_Data provided_
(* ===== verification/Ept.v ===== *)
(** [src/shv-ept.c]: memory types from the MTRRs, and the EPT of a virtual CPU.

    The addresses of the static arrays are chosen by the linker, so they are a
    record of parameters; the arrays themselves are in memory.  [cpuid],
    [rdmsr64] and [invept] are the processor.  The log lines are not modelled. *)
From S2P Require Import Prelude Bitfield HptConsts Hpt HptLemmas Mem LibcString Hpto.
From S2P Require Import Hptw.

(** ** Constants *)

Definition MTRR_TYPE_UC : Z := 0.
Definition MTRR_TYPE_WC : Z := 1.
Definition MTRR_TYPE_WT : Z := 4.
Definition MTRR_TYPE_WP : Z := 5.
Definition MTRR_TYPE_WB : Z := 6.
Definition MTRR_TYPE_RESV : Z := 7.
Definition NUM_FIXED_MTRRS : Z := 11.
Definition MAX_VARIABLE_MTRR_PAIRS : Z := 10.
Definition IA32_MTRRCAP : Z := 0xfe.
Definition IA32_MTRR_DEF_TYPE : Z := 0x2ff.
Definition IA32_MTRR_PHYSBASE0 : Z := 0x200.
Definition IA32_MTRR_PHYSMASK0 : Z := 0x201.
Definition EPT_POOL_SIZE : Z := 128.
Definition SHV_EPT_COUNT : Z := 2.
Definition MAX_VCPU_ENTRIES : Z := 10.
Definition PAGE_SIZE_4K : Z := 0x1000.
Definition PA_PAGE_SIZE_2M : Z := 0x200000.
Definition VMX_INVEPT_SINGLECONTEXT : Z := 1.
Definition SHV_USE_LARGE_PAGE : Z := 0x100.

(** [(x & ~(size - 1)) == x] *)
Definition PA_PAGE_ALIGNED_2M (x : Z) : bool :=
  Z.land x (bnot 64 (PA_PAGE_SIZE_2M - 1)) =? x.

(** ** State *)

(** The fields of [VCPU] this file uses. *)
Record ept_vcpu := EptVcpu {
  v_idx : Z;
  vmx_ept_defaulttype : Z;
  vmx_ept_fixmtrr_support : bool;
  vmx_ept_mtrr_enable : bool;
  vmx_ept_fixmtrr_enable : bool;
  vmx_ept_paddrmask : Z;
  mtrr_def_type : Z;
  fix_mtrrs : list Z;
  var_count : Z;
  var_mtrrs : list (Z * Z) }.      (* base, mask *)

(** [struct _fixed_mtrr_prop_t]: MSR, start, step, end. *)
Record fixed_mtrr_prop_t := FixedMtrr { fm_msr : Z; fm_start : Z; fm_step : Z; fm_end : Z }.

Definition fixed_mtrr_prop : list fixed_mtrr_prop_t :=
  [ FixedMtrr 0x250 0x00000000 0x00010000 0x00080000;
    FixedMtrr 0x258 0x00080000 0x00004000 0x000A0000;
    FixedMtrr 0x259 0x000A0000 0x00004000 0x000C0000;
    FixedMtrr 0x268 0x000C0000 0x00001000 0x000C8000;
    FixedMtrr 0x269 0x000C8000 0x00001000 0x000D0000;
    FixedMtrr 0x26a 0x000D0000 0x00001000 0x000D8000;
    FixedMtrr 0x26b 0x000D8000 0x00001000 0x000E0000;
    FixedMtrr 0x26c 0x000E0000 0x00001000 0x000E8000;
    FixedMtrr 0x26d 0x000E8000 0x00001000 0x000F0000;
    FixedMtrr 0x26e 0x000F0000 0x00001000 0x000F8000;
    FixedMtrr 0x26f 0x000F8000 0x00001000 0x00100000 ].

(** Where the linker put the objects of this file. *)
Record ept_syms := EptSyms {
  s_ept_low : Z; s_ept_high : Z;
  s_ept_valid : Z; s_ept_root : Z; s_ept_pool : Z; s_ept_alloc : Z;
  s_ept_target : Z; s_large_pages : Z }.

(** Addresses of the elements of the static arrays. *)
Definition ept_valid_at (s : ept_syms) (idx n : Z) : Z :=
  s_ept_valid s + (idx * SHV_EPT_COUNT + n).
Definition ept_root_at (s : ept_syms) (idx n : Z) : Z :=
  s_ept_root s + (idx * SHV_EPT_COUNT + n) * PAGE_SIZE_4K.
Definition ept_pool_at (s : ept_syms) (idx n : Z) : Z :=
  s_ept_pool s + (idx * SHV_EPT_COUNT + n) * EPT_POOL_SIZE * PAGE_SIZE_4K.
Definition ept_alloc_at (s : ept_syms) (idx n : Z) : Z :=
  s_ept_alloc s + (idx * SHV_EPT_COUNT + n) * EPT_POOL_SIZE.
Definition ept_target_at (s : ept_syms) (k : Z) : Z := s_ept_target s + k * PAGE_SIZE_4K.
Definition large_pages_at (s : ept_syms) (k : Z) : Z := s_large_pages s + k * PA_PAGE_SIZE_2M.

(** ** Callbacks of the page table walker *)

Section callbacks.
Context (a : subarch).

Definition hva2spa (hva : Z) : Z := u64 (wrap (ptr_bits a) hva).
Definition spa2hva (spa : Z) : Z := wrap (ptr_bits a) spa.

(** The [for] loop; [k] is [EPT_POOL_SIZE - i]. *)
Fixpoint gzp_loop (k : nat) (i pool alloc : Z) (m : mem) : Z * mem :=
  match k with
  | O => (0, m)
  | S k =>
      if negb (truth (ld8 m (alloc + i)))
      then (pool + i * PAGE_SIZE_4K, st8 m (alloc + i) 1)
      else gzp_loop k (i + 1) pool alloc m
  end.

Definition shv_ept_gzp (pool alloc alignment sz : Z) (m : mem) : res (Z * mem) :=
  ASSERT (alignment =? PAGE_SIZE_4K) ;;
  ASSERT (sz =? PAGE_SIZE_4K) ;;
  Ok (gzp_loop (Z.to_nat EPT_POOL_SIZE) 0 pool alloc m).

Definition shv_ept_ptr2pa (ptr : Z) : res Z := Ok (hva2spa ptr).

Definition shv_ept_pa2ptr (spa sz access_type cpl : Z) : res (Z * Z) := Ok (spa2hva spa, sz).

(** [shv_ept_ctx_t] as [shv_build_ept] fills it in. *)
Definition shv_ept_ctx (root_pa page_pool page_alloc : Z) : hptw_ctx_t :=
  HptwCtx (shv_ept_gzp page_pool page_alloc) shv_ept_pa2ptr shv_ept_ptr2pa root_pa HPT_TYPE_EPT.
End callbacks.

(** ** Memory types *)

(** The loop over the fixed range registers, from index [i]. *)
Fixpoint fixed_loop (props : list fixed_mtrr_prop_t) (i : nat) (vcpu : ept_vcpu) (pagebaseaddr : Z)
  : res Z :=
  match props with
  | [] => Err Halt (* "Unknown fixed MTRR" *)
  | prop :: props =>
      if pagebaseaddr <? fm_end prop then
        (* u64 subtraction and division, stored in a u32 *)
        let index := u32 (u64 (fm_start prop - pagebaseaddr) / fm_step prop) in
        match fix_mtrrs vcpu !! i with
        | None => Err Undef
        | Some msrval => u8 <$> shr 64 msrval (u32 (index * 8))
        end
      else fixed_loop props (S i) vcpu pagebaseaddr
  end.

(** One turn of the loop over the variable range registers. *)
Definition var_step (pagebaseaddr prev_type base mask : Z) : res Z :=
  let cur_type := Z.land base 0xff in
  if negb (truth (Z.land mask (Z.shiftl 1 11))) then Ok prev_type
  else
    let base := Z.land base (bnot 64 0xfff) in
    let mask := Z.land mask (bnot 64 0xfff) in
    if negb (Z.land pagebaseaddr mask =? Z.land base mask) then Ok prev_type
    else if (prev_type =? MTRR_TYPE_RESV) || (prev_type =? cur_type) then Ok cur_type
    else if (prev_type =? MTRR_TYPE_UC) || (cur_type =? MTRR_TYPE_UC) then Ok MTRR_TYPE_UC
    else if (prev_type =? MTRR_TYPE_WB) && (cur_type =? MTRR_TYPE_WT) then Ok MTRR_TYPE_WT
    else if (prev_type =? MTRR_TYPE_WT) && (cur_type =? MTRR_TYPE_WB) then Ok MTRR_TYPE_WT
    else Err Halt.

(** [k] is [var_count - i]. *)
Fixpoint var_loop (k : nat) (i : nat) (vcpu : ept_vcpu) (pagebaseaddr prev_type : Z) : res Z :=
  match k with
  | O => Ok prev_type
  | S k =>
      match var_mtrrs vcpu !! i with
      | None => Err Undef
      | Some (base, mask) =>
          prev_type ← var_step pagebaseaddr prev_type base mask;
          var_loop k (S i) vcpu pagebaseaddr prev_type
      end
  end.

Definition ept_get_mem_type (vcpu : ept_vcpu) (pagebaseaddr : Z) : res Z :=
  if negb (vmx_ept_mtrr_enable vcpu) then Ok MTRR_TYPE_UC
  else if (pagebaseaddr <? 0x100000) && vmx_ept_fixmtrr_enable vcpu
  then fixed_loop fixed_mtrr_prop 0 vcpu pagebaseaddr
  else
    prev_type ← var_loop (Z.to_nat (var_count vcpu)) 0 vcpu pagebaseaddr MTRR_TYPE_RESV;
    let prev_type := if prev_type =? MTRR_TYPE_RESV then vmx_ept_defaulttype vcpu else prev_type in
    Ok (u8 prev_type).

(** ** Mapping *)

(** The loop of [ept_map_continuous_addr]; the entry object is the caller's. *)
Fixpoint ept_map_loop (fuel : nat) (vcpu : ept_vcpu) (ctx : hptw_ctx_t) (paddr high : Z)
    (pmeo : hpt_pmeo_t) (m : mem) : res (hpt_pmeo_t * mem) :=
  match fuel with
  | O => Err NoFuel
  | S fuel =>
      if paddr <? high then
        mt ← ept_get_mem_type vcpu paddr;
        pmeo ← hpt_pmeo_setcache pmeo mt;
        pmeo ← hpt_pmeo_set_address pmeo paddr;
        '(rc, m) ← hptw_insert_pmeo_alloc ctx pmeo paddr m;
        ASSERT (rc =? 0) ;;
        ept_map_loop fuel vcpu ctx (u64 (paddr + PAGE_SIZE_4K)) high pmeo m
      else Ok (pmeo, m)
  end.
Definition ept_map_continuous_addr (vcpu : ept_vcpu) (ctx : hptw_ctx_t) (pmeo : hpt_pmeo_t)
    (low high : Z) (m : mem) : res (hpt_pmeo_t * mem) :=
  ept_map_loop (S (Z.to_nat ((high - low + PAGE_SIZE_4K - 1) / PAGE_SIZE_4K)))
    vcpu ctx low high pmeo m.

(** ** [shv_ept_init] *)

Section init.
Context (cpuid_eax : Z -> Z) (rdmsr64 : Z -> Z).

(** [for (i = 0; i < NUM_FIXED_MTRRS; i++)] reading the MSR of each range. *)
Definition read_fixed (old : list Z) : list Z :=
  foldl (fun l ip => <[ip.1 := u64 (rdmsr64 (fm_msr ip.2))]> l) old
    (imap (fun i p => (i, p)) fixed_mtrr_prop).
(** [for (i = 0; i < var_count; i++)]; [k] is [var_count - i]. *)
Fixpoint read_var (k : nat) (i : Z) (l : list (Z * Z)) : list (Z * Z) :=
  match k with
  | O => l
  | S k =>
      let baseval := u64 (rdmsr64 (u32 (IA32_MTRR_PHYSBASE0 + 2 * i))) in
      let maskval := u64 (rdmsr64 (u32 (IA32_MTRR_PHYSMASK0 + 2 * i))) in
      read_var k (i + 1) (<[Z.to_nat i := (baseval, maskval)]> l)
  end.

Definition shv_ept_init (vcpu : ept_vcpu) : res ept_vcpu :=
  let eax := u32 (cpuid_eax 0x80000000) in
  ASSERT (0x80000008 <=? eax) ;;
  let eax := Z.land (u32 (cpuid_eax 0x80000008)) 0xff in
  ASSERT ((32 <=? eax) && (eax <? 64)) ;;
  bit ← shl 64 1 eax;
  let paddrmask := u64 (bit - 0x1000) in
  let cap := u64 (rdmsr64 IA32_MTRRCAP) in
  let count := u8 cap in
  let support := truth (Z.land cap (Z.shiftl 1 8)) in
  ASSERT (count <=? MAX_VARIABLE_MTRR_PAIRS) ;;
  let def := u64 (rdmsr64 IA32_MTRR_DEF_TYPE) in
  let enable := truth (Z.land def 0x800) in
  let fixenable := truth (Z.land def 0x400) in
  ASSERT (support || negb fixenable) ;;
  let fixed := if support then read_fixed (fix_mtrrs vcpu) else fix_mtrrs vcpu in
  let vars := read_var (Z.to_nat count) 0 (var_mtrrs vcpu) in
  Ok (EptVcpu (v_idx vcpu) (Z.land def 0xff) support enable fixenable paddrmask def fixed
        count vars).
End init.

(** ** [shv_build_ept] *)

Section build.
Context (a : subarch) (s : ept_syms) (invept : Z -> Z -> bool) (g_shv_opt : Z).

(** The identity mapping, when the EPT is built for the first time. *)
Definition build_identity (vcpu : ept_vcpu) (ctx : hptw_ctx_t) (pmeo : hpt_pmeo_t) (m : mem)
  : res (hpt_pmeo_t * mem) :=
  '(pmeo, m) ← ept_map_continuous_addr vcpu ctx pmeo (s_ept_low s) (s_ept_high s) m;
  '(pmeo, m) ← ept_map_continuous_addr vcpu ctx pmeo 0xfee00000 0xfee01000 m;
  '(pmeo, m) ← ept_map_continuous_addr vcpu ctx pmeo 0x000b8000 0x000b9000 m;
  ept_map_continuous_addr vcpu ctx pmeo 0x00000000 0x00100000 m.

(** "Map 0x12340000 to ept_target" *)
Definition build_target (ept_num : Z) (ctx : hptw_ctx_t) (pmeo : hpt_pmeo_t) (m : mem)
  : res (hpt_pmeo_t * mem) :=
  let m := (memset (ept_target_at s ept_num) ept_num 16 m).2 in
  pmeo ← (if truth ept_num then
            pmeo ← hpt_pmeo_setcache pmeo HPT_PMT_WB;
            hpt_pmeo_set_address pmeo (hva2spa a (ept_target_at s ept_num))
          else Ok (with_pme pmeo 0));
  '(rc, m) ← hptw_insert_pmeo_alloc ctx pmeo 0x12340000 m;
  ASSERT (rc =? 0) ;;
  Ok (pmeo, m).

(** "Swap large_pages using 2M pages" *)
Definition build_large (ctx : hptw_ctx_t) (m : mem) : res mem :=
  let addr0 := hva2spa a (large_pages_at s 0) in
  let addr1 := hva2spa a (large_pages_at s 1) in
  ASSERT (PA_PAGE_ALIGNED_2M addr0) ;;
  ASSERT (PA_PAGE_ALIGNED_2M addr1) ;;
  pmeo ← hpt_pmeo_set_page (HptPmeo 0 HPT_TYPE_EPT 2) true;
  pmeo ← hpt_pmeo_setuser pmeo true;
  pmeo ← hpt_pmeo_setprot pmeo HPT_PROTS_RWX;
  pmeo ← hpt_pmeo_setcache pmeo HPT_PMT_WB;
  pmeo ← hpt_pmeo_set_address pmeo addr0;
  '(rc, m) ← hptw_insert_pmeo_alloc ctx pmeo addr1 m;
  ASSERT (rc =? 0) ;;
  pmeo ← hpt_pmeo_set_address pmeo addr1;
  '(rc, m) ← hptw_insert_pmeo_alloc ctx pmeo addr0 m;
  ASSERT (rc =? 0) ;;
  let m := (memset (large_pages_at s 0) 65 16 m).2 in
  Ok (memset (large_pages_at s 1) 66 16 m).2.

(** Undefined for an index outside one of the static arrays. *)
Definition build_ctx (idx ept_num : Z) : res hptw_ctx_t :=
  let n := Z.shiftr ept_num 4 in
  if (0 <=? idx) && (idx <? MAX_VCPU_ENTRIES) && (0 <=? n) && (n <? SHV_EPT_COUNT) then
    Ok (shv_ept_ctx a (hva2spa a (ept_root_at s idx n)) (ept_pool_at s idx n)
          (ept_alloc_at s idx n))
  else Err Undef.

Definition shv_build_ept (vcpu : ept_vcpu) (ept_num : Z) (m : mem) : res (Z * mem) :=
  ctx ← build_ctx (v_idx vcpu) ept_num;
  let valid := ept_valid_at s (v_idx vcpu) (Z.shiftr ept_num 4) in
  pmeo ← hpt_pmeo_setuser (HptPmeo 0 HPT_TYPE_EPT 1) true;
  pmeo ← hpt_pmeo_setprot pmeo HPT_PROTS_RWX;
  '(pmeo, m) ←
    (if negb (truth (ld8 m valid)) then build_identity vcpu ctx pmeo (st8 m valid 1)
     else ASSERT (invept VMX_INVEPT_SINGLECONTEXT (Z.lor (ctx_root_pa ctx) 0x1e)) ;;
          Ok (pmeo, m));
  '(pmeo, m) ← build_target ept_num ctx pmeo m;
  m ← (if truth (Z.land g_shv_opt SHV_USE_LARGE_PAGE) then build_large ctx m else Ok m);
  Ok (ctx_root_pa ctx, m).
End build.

_Directions_
Please go over the data above and copy each line with "types" in it.

_Finished task_
(** [src/shv-ept.c]: memory types from the MTRRs, and the EPT of a virtual CPU.
(** ** Memory types *)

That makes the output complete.